**WHAT NEEDS TO BE DONE**
Every line with the string "false" should be copied from the data.

Start of DATA TO USE

(** C26. Fills are honest.  With limits and an open that are numbers, every
    fill reported for a candle belongs to an open pending order of that symbol,
    is for the order's whole remaining quantity and at the candle's time; a
    market order trades at the open; a priced order trades only if the candle
    reached its limit, at the better of limit and open for its owner: at one of
    the two, a buy at no more than either, a sell at no less than either.  On a
    candle whose open lies between its low and high every fill does too. *)
Theorem paper_fills_honest e sym candle f :
  Forall (fun o => forall p, price o = Some p -> f_is_nan p = false) (pending e) -> f_is_nan (open candle) = false ->
  In f (fills_of (on_candle e sym candle).2) ->
  (exists o, In o (pending e) /\ is_filled o = false /\ symbol o = sym /\
    order_id f = id o /\ f_side f = side o /\ f_qty f = remaining o /\ f_ts f = ts candle /\
    ((kind o = Market /\ f_price f = open candle) \/
     exists p, kind o <> Market /\ price o = Some p /\ (f_price f = p \/ f_price f = open candle) /\
       match side o with
       | Buy => f_le (low candle) p = true /\ f_le (f_price f) p = true /\ f_le (f_price f) (open candle) = true
       | Sell => f_le p (high candle) = true /\ f_le p (f_price f) = true /\ f_le (open candle) (f_price f) = true
       end)) /\
  (f_le (low candle) (open candle) = true -> f_le (open candle) (high candle) = true ->
   f_le (low candle) (f_price f) = true /\ f_le (f_price f) (high candle) = true).
Proof.
  intros Hnn Hopen Hf. pose proof (fill_source e sym candle f Hnn Hopen Hf) as Hsrc. split; [done|]. intros Hlo Hhi.
  destruct Hsrc as (o & _ & _ & _ & _ & _ & _ & _ & [[_ ->]|(p & _ & _ & Hp & Hs)]); [done|].
  destruct (side o), Hp as [E|E]; rewrite E in *; destruct Hs as (H1 & H2 & H3); split; try done; by eapply f_le_trans.
Qed.

Lemma paper_fills_honest_witness :
  exists f o, In f (fills_of (on_candle demo_engine "BTC" (mkCandle 7 f_one f_one f_one f_one f_one)).2) /\
    In o (pending demo_engine) /\ order_id f = id o /\ f_qty f = remaining o.
Proof.
  destruct (fills_of (on_candle demo_engine "BTC" (mkCandle 7 f_one f_one f_one f_one f_one)).2) as [|f l] eqn:E;
    [by vm_compute in E|].
  destruct (paper_fills_honest demo_engine "BTC" (mkCandle 7 f_one f_one f_one f_one f_one) f)
    as ((o & H1 & _ & _ & H2 & _ & H3 & _) & _).
  - repeat (apply Forall_cons; split; [intros p [= <-] || intros p; done|]). constructor.
  - reflexivity.
  - rewrite E. by left.
  - exists f, o. split_and!; [by left|done..].
Defined.

End Paper.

End of DATA TO USE

**RESULT FOR THIS TASK**
  Forall (fun o => forall p, price o = Some p -> f_is_nan p = false) (pending e) -> f_is_nan (open candle) = false ->
  (exists o, In o (pending e) /\ is_filled o = false /\ symbol o = sym /\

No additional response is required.